MessagE from Management
Now, it’s our turn. In the previous pages, Chairman Engelhardt shared his thoughts on Bill Poole, as did past chairmen and a few of Mr. Poole’s colleagues around the Federal Reserve System. And, of course, our past president himself offered his reflections in the main essay. We, the Bank’s senior management team, would also like to express our appreciation to President Poole for his wise guidance and counsel over the last decade.
The Bank is a much different place than it was when we welcomed Mr. Poole in 1998. In the past 10 years, as changes have occurred both inside and outside the Federal Reserve, we have remained agile enough to develop new capabilities and skillful enough to emerge as a System leader in several areas.
Mr. Poole saw the need for the Bank to, in a sense, redefine itself. For example, our check operations at all four offices had historically performed very well. But that didn’t change an environment that witnessed more and more people switching to electronic forms of payment—a trend that the Federal Reserve has encouraged. As we have reduced, and continue to reduce, our check operations, we have bolstered areas of the Bank that Mr. Poole liked to refer to as our “intellectual presence.”
By that, he meant sharing our knowledge about the economy, monetary policy and personal finance with traditional and nontraditional audiences alike.
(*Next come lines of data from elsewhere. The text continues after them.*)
(** [scone-storage/src/redb.rs:129-129 BLOCKS_BY_HEIGHT] *)
Definition BLOCKS_BY_HEIGHT : Def N := mkDef t_blocks_by_height (λ t d,
  mkDb t (t_blocks_by_hash d) (t_domains d) (t_tlds d) (t_names d) (t_name_reverse d) (t_dht_cache d) (t_meta d)
    (t_snapshot_meta d) (t_snapshot_domains d) (t_snapshot_tlds d)).
(** [scone-storage/src/redb.rs:130-130 BLOCKS_BY_HASH] *)
Definition BLOCKS_BY_HASH : Def (list byte) := mkDef t_blocks_by_hash (λ t d,
  mkDb (t_blocks_by_height d) t (t_domains d) (t_tlds d) (t_names d) (t_name_reverse d) (t_dht_cache d) (t_meta d)
    (t_snapshot_meta d) (t_snapshot_domains d) (t_snapshot_tlds d)).
(** [scone-storage/src/redb.rs:131-131 DOMAINS] *)
Definition DOMAINS : Def (list byte) := mkDef t_domains (λ t d,
  mkDb (t_blocks_by_height d) (t_blocks_by_hash d) t (t_tlds d) (t_names d) (t_name_reverse d) (t_dht_cache d)
    (t_meta d) (t_snapshot_meta d) (t_snapshot_domains d) (t_snapshot_tlds d)).
(** [scone-storage/src/redb.rs:132-132 TLDS] *)
Definition TLDS : Def (list byte) := mkDef t_tlds (λ t d,
  mkDb (t_blocks_by_height d) (t_blocks_by_hash d) (t_domains d) t (t_names d) (t_name_reverse d) (t_dht_cache d)
    (t_meta d) (t_snapshot_meta d) (t_snapshot_domains d) (t_snapshot_tlds d)).
(** [scone-storage/src/redb.rs:135-135 NAMES] *)
Definition NAMES : Def (list byte) := mkDef t_names (λ t d,
  mkDb (t_blocks_by_height d) (t_blocks_by_hash d) (t_domains d) (t_tlds d) t (t_name_reverse d) (t_dht_cache d)
    (t_meta d) (t_snapshot_meta d) (t_snapshot_domains d) (t_snapshot_tlds d)).
(** [scone-storage/src/redb.rs:136-136 NAME_REVERSE] *)
Definition NAME_REVERSE : Def (list byte) := mkDef t_name_reverse (λ t d,
  mkDb (t_blocks_by_height d) (t_blocks_by_hash d) (t_domains d) (t_tlds d) (t_names d) t (t_dht_cache d)
    (t_meta d) (t_snapshot_meta d) (t_snapshot_domains d) (t_snapshot_tlds d)).
(** [scone-storage/src/redb.rs:137-137 DHT_CACHE] *)
Definition DHT_CACHE : Def (list byte) := mkDef t_dht_cache (λ t d,
  mkDb (t_blocks_by_height d) (t_blocks_by_hash d) (t_domains d) (t_tlds d) (t_names d) (t_name_reverse d) t
    (t_meta d) (t_snapshot_meta d) (t_snapshot_domains d) (t_snapshot_tlds d)).
(** [scone-storage/src/redb.rs:138-138 META] *)
Definition META : Def (list byte) := mkDef t_meta (λ t d,
  mkDb (t_blocks_by_height d) (t_blocks_by_hash d) (t_domains d) (t_tlds d) (t_names d) (t_name_reverse d)
    (t_dht_cache d) t (t_snapshot_meta d) (t_snapshot_domains d) (t_snapshot_tlds d)).
(** [scone-storage/src/redb.rs:144-144 SNAPSHOT_META] *)
Definition SNAPSHOT_META : Def N := mkDef t_snapshot_meta (λ t d,
  mkDb (t_blocks_by_height d) (t_blocks_by_hash d) (t_domains d) (t_tlds d) (t_names d) (t_name_reverse d)
    (t_dht_cache d) (t_meta d) t (t_snapshot_domains d) (t_snapshot_tlds d)).
(** [scone-storage/src/redb.rs:145-145 SNAPSHOT_DOMAINS] *)
Definition SNAPSHOT_DOMAINS : Def (list byte) := mkDef t_snapshot_domains (λ t d,
  mkDb (t_blocks_by_height d) (t_blocks_by_hash d) (t_domains d) (t_tlds d) (t_names d) (t_name_reverse d)
    (t_dht_cache d) (t_meta d) (t_snapshot_meta d) t (t_snapshot_tlds d)).
(** [scone-storage/src/redb.rs:146-146 SNAPSHOT_TLDS] *)
Definition SNAPSHOT_TLDS : Def (list byte) := mkDef t_snapshot_tlds (λ t d,
  mkDb (t_blocks_by_height d) (t_blocks_by_hash d) (t_domains d) (t_tlds d) (t_names d) (t_name_reverse d)
    (t_dht_cache d) (t_meta d) (t_snapshot_meta d) (t_snapshot_domains d) t).

(** ** Transactions *)

(** A write transaction over the tables; the [?] operator aborts it. *)
Definition Txn (A : Type) : Type := Db → result StorageError (Db * A).

Definition tret {A} (a : A) : Txn A := λ db, Ok (db, a).
Definition tbind {A B} (m : Txn A) (k : A → Txn B) : Txn B := λ db, let? (db, a) := m db in k a db.
Definition tfail {A} (e : StorageError) : Txn A := λ _, Err e.
(** A read of the tables of the transaction. *)
Definition tread {A} (f : Db → result StorageError A) : Txn A := λ db, let? a := f db in Ok (db, a).

Definition db_get {K} `{!Table K} (d : Def K) (k : K) : Db → option (list byte) := λ db, tb_get k (d_get d db).
Definition db_insert {K} `{!Table K} (d : Def K) (k : K) (v : list byte) : Txn (option (list byte)) :=
  λ db, let '(t, previous) := tb_insert k v (d_get d db) in Ok (d_set d t db, previous).
Definition db_remove {K} `{!Table K} (d : Def K) (k : K) : Txn (option (list byte)) :=
  λ db, let '(t, previous) := tb_remove k (d_get d db) in Ok (d_set d t db, previous).
(** [table.retain(|_, _| false)] *)
Definition db_clear {K} `{!Table K} (d : Def K) : Txn unit := λ db, Ok (d_set d tb_empty db, tt).

Notation "'let!' x := m 'in' k" := (tbind m (λ x, k))
  (at level 200, x pattern, m at level 100, k at level 200, right associativity).
Notation "'then!' m ; k" := (tbind m (λ _, k))
  (at level 200, m at level 100, k at level 200, right associativity).

(** [for a in l { f(a)?; }] *)
Fixpoint tfor {A} (l : list A) (f : A → Txn unit) : Txn unit :=
  match l with
  | [] => tret tt
  | a :: l => then! f a; tfor l f
  end.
We are doing this throughout our District through programs like economic forums, education workshops, and meetings with bankers and business, government and community leaders. Bill Poole was an ardent supporter of these efforts and traveled both far and frequently to meet with the Bank’s constituents. During the past decade, we have also greatly enhanced the already formidable amount of economic data on the Research portion of the Bank’s web site. We are currently in the process of revamping the rest of our web site and plan to launch the new site later this year.
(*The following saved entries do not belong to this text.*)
(* ===== verification/StorePaging.v ===== *)
(** * Paging through a table

    One page of a table is the next entries in the order of their
    identifiers; page after page, a reader sees every entry once, in
    order, and stops. *)

From S2P Require Import Prelude Bytes Crypto Commitment Smt Names Icann Codec Checkpoint Pow Tx Wire State StateSpec.
From S2P Require Import Blocks Chain StateBytes Redb Store StoreSpec.

(** ** The loop of the loaders *)

Fixpoint rfold {E A B} (visit : B → A → result E B) (l : list A) (acc : B) : result E B :=
  match l with
  | [] => Ok acc
  | a :: l => let? acc := visit acc a in rfold visit l acc
  end.

Lemma rfold_app {E A B} (visit : B → A → result E B) l l' acc :
  rfold visit (l ++ l') acc = let? acc := rfold visit l acc in rfold visit l' acc.
Proof. revert acc. induction l as [|a l IH]; intros acc; [done|]. cbn. destruct (visit acc a); [apply IH|done]. Qed.

(** [scone-storage/src/integration.rs:520-536 load_from_full_state]: the
    [loop] over the pages of a table, [None] when the fuel is not enough;
    [visit] is the body of the inner loop.  The other three paging loops
    of the loaders have the same form. *)
Fixpoint for_pages {A B} (p fuel : nat) (page_at : option hash → result StorageError (list (hash * A) * option hash))
    (visit : B → hash * A → result StorageError B) (cursor : option hash) (acc : B)
    : option (result StorageError B) :=
  match fuel with
  | O => None
  | S fuel =>
      match page_at cursor with
      | Err e => Some (Err e)
      | Ok (pg, next) =>
          match rfold visit pg acc with
          | Err e => Some (Err e)
          | Ok acc => if (length pg <? p)%nat then Some (Ok acc) else for_pages p fuel page_at visit next acc
          end
      end
  end.

(** What every round keeps. *)
Lemma rfold_invariant {E A B} (P : B → Prop) (visit : B → A → result E B) l acc acc' :
  (∀ b a b', P b → visit b a = Ok b' → P b') → P acc → rfold visit l acc = Ok acc' → P acc'.
Proof.
  intros Hv. revert acc. induction l as [|a l IH]; intros acc Hp; cbn [rfold]; [by intros [= <-]|].
  destruct (visit acc a) as [b|] eqn:Ev; [|done]. cbn [rbind]. eauto.
Qed.

Lemma for_pages_invariant {A B} (P : B → Prop) p fuel page_at (visit : B → hash * A → result StorageError B) cursor acc acc' :
  (∀ b a b', P b → visit b a = Ok b' → P b') → P acc → for_pages p fuel page_at visit cursor acc = Some (Ok acc') → P acc'.
Proof.
  intros Hv. revert cursor acc. induction fuel as [|fuel IH]; intros cursor acc Hp; cbn [for_pages]; [done|].
  destruct (page_at cursor) as [[pg next]|]; [|done]. destruct (rfold visit pg acc) as [b|] eqn:E; [|done].
  apply (rfold_invariant P) in E; [|done|done]. destruct (_ <? p)%nat; [by intros [= <-]|by apply IH].
Qed.

(** ** The entries of a map, in order *)

Definition before {A} (a b : hash * A) : Prop := bytes_lt (arr_list a.1) (arr_list b.1).
Definition not_after {A} (a b : hash * A) : Prop := arr_le a.1 b.1.
#[global] Instance not_after_dec {A} : RelDecision (@not_after A).
Proof. intros a b. unfold not_after. apply _. Defined.

Definition in_order {A} (m : gmap hash A) : list (hash * A) := merge_sort not_after (map_to_list m).

Lemma in_order_perm {A} (m : gmap hash A) : in_order m ≡ₚ map_to_list m.
Proof. apply merge_sort_Permutation. Qed.

Section sorted.
Context {A : Type} (key : A → list byte).
Definition key_lt (a b : A) : Prop := bytes_lt (key a) (key b).

Lemma key_lt_sorted l : StronglySorted bytes_lt (key <$> l) ↔ StronglySorted key_lt l.
Proof.
  induction l as [|a l IH]; [split; constructor|]. rewrite fmap_cons, !StronglySorted_cons, IH, Forall_fmap. done.
Qed.

(** Strictly sorted lists with the same elements are equal. *)
Lemma key_lt_unique l l' : StronglySorted key_lt l → StronglySorted key_lt l' → l ≡ₚ l' → l = l'.
Proof.
  apply StronglySorted_unique_strong. intros a b _ _ Hab Hba. by destruct (bytes_lt_asym _ _ Hab).
Qed.

Lemma key_lt_filter (P : A → Prop) `{∀ a, Decision (P a)} l :
  StronglySorted key_lt l → StronglySorted key_lt (filter P l).
Proof.
  induction 1 as [|a l Hs IH Ha]; [constructor|]. rewrite filter_cons. case_decide; [|done].
  constructor; [done|]. rewrite Forall_forall in Ha |- *. intros b [_ Hb]%list_elem_of_filter. by apply Ha.
Qed.

Lemma key_lt_merge (le : relation A) `{!RelDecision le, !Transitive le, !Total le} l :
  (∀ a b, le a b → bytes_le (key a) (key b)) → NoDup (key <$> l) → StronglySorted key_lt (merge_sort le l).
Proof.
  intros Hle Hn. assert (NoDup (key <$> merge_sort le l)) as Hn' by by rewrite merge_sort_Permutation.
  pose proof (StronglySorted_merge_sort le l) as Hs. induction Hs as [|a l' Hs IH Ha]; [constructor|].
  cbn in Hn'. apply NoDup_cons in Hn' as [Hni Hn']. constructor; [auto|].
  rewrite Forall_forall in Ha |- *. intros b Hb.
  destruct (proj1 (bytes_le_lt _ _) (Hle _ _ (Ha b Hb))) as [E|?]; [|done].
  exfalso. apply Hni. rewrite E. by apply list_elem_of_fmap_2.
Qed.
End sorted.

Definition id_key {A} (e : hash * A) : list byte := arr_list e.1.

#[global] Instance not_after_trans {A} : Transitive (@not_after A).
Proof. intros a b c. unfold not_after. apply transitivity. Qed.
#[global] Instance not_after_total {A} : Total (@not_after A).
Proof. intros a b. unfold not_after. apply total, _. Qed.

Lemma in_order_sorted {A} (m : gmap hash A) : StronglySorted (key_lt id_key) (in_order m).
Proof.
  apply key_lt_merge; [apply _..|done|].
  assert (id_key <$> map_to_list m = arr_list <$> (map_to_list m).*1) as -> by (by rewrite <- list_fmap_compose).
  apply NoDup_fmap_2; [apply _|]. apply NoDup_fst_map_to_list.
Qed.

Section paging.
Context `{RedbLaws}.
#[local] Existing Instances laws_heights laws_bytes.
Context {A : Type} (f : A → list byte) (g : A → A) (decode : list byte → list byte → result StorageError (hash * A)).
Context (decode_row : ∀ (id : hash) a, decode (arr_list id) (f a) = Ok (id, g a)).
Implicit Types (m : gmap hash A) (t : tb (list byte)).

Definition row (e : hash * A) : list byte * list byte := (arr_list e.1, f e.2).
(** The entry as it is read back. *)
Definition seen (e : hash * A) : hash * A := (e.1, g e.2).

(** The entries from a cursor on. *)
Definition later (after : option hash) (e : hash * A) : Prop :=
  match after with None => True | Some a => bytes_lt (arr_list a) (arr_list e.1) end.
#[local] Instance later_dec after e : Decision (later after e).
Proof. destruct after; unfold later; apply _. Defined.
Definition rest (after : option hash) m : list (hash * A) := filter (later after) (in_order m).

Lemma range_rows m t start :
  tb_view t = rows f m →
  tb_range start t = row <$> filter (λ e, from_bound start (row e)) (in_order m).
Proof.
  intros Hv. apply (key_lt_unique fst).
  - apply key_lt_sorted, range_sorted.
  - apply key_lt_sorted. rewrite <- list_fmap_compose. apply (key_lt_sorted id_key). apply key_lt_filter, in_order_sorted.
  - rewrite range_view, Hv, rows_to_list. rewrite (in_order_perm m).
    generalize (map_to_list m). intros l. induction l as [|e l IH]; [done|].
    rewrite fmap_cons. destruct (decide (from_bound start (row e))) as [Hb|Hb].
    + rewrite !filter_cons_True by exact Hb. cbn. by f_equiv.
    + by rewrite !filter_cons_False by exact Hb.
Qed.

(** The loop reads the entries that are not the cursor's, up to the
    bound. *)
Lemma page_loop_spec after (max : nat) (l out : list (hash * A)) cursor :
  (length out < max)%nat →
  page_loop decode after (N.of_nat max) (row <$> l) out cursor =
    let l' := take (max - length out) (filter (λ e, Some e.1 ≠ after) l) in
    Ok (out ++ (seen <$> l'), from_option (λ e, Some e.1) cursor (last l')).
Proof.
  revert out cursor. induction l as [|[id a] l IH]; intros out cursor Hm; cbn [fmap list_fmap page_loop].
  { rewrite filter_nil, take_nil. cbn. by rewrite app_nil_r. }
  unfold row at 1. cbn [fst snd].
  destruct (decide (Some id = after)) as [<-|Hne].
  { rewrite bool_decide_true by done. rewrite filter_cons_False by (by intros []). by apply IH. }
  assert (match after with Some previous => bool_decide (arr_list id = arr_list previous) | None => false end = false) as ->.
  { destruct after as [p|]; [|done]. apply bool_decide_eq_false. by intros ->%arr_eq. }
  rewrite decode_row. cbn [rbind]. rewrite filter_cons_True by done. rewrite length_app. cbn [length].
  destruct (max - length out)%nat as [|k] eqn:Ek; [lia|]. rewrite firstn_cons.
  destruct (N.eqb_spec (N.of_nat (length out + 1)) (N.of_nat max)) as [E|E].
  - replace k with 0%nat by lia. by rewrite take_0.
  - rewrite IH by (rewrite length_app; cbn; lia). rewrite length_app. cbn [length].
    replace (max - (length out + 1))%nat with k by lia. cbn zeta. rewrite <- app_assoc. do 2 f_equal.
    rewrite last_cons. by destruct (last (take k _)).
Qed.

Lemma rest_None m : rest None m = in_order m.
Proof. unfold rest. apply filter_all, Forall_forall. done. Qed.

Lemma rest_sorted after m : StronglySorted (key_lt id_key) (rest after m).
Proof. apply key_lt_filter, in_order_sorted. Qed.

(** One page: the next entries, and the cursor on the last of them. *)
Lemma page_spec m t cap after n :
  tb_view t = rows f m → 0 < N.min n cap →
  page decode cap t after n =
    let l := take (N.to_nat (N.min n cap)) (rest after m) in
    Ok (seen <$> l, from_option (λ e, Some e.1) after (last l)).
Proof.
  intros Hv Hn. unfold page. destruct (N.eqb_spec (N.min n cap) 0) as [E|_]; [lia|].
  rewrite (range_rows m) by done. rewrite <- (N2Nat.id (N.min n cap)) at 1.
  rewrite page_loop_spec by (cbn [length]; lia). cbn [length]. rewrite Nat.sub_0_r, list_filter_filter.
  assert (filter (λ e, Some e.1 ≠ after ∧ from_bound (arr_list <$> after) (row e)) (in_order m) = rest after m) as ->; [|done].
  unfold rest. apply list_filter_iff. intros [id a]. destruct after as [c|]; cbn; [|naive_solver].
  rewrite bytes_le_lt. split.
  - intros [Hne [E%arr_eq|?]]; [by subst|done].
  - intros Hlt. split; [|by right]. intros [= ->]. by apply bytes_lt_irrefl in Hlt.
Qed.

Lemma rest_next after m k e :
  last (take k (rest after m)) = Some e → rest (Some e.1) m = drop k (rest after m).
Proof.
  intros El. pose proof (rest_sorted after m) as Hs. rewrite <- (take_drop k (rest after m)) in Hs.
  assert (rest (Some e.1) m = filter (later (Some e.1)) (rest after m)) as ->.
  { unfold rest. symmetry. apply list_filter_filter_l. intros x Hx.
    assert (e ∈ rest after m) as He by (rewrite <- (take_drop k (rest after m)); apply elem_of_app; left; by apply last_Some_elem_of).
    apply list_elem_of_filter in He as [He _]. destruct after as [c|]; [|done]. cbn in *. by transitivity (arr_list e.1). }
  rewrite <- (take_drop k (rest after m)) at 1. rewrite filter_app.
  apply StronglySorted_app in Hs as (Hlt & Hs & _).
  rewrite (filter_all _ (drop k _)), (filter_none _ (take k _)); [done| |].
  - apply Forall_forall. intros x Hx Hlate. apply last_Some in El as [l' El]. rewrite El in Hs, Hx.
    apply StronglySorted_app in Hs as (Hl & _ & _). apply elem_of_app in Hx as [Hx|Hx%list_elem_of_singleton].
    + apply (bytes_lt_asym _ _ Hlate). apply (Hl x e Hx). by left.
    + subst x. by apply bytes_lt_irrefl in Hlate.
  - apply Forall_forall. intros x Hx. apply (Hlt e x); [|done]. by apply last_Some_elem_of.
Qed.

(** ** Page after page *)

Lemma page_loop_total {B} after m t cap p (visit : B → hash * A → result StorageError B) fuel acc :
  tb_view t = rows f m → 0 < p ≤ cap → (length (rest after m) < fuel * N.to_nat p)%nat →
  for_pages (N.to_nat p) fuel (λ c, page decode cap t c p) visit after acc =
    Some (rfold visit (seen <$> rest after m) acc).
Proof.
  intros Hv Hp. revert after acc. induction fuel as [|fuel IH]; intros after acc Hf; [lia|].
  cbn [for_pages]. rewrite (page_spec m) by (done || lia). rewrite N.min_l by lia. cbn zeta iota beta.
  set (l := take (N.to_nat p) (rest after m)). rewrite length_fmap.
  rewrite <- (take_drop (N.to_nat p) (rest after m)) at 1. fold l. rewrite fmap_app, rfold_app.
  destruct (rfold visit (seen <$> l) acc) as [acc'|e]; [|done]. cbn [rbind].
  assert (length l = N.to_nat p `min` length (rest after m))%nat as Hl by apply length_take.
  destruct (Nat.ltb_spec (length l) (N.to_nat p)) as [Hs|Hs].
  - rewrite (drop_ge (rest after m)) by lia. done.
  - destruct (last l) as [e|] eqn:El; [|apply last_None in El; rewrite El in Hs; cbn in Hs; lia].
    cbn [from_option]. pose proof (rest_next after m (N.to_nat p) e El) as Hr. rewrite <- Hr. apply IH.
    rewrite Hr, length_drop. lia.
Qed.
End paging.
Chairman Engelhardt touched on the St. Louis Fed’s relationship with the U.S. Treasury. That is certainly true. We are extremely proud of the partnership we have forged with the Treasury in recent years. In 2007, the Fed’s Treasury Relations and Support Office, based in St. Louis, continued to provide effective monitoring and support for the System’s Treasury-related objectives. In addition, our District’s Treasury operations were awarded additional Treasury responsibilities in 2007, ensuring that the District will continue to be a leading Reserve bank in terms of serving the U.S. Treasury.
The District’s banking supervision function last year successfully met all safety and soundness, consumer affairs, and applications processing mandates, and provided effective supervision and monitoring of District state member banks and bank holding companies. In addition, the District continued to expand its supervisory portfolio.
Despite all of these positive developments, we have also been forced to make some difficult decisions in recent years. Restructuring decisions in departments like Check, Cash and even Treasury have lowered our employment levels in those areas. We had to bid farewell to many dedicated, talented employees. Perhaps there used to be a feeling here that the Federal Reserve was immune to employment pressures that private companies routinely face. That is no longer the case.
As we prepare to welcome a new president to the St. Louis Fed, we are excited about taking on the challenges that lie ahead. It is clear that Mr. Poole left the Bank solidly positioned to face the continuing evolutions in the economy, the banking sector and the Federal Reserve System.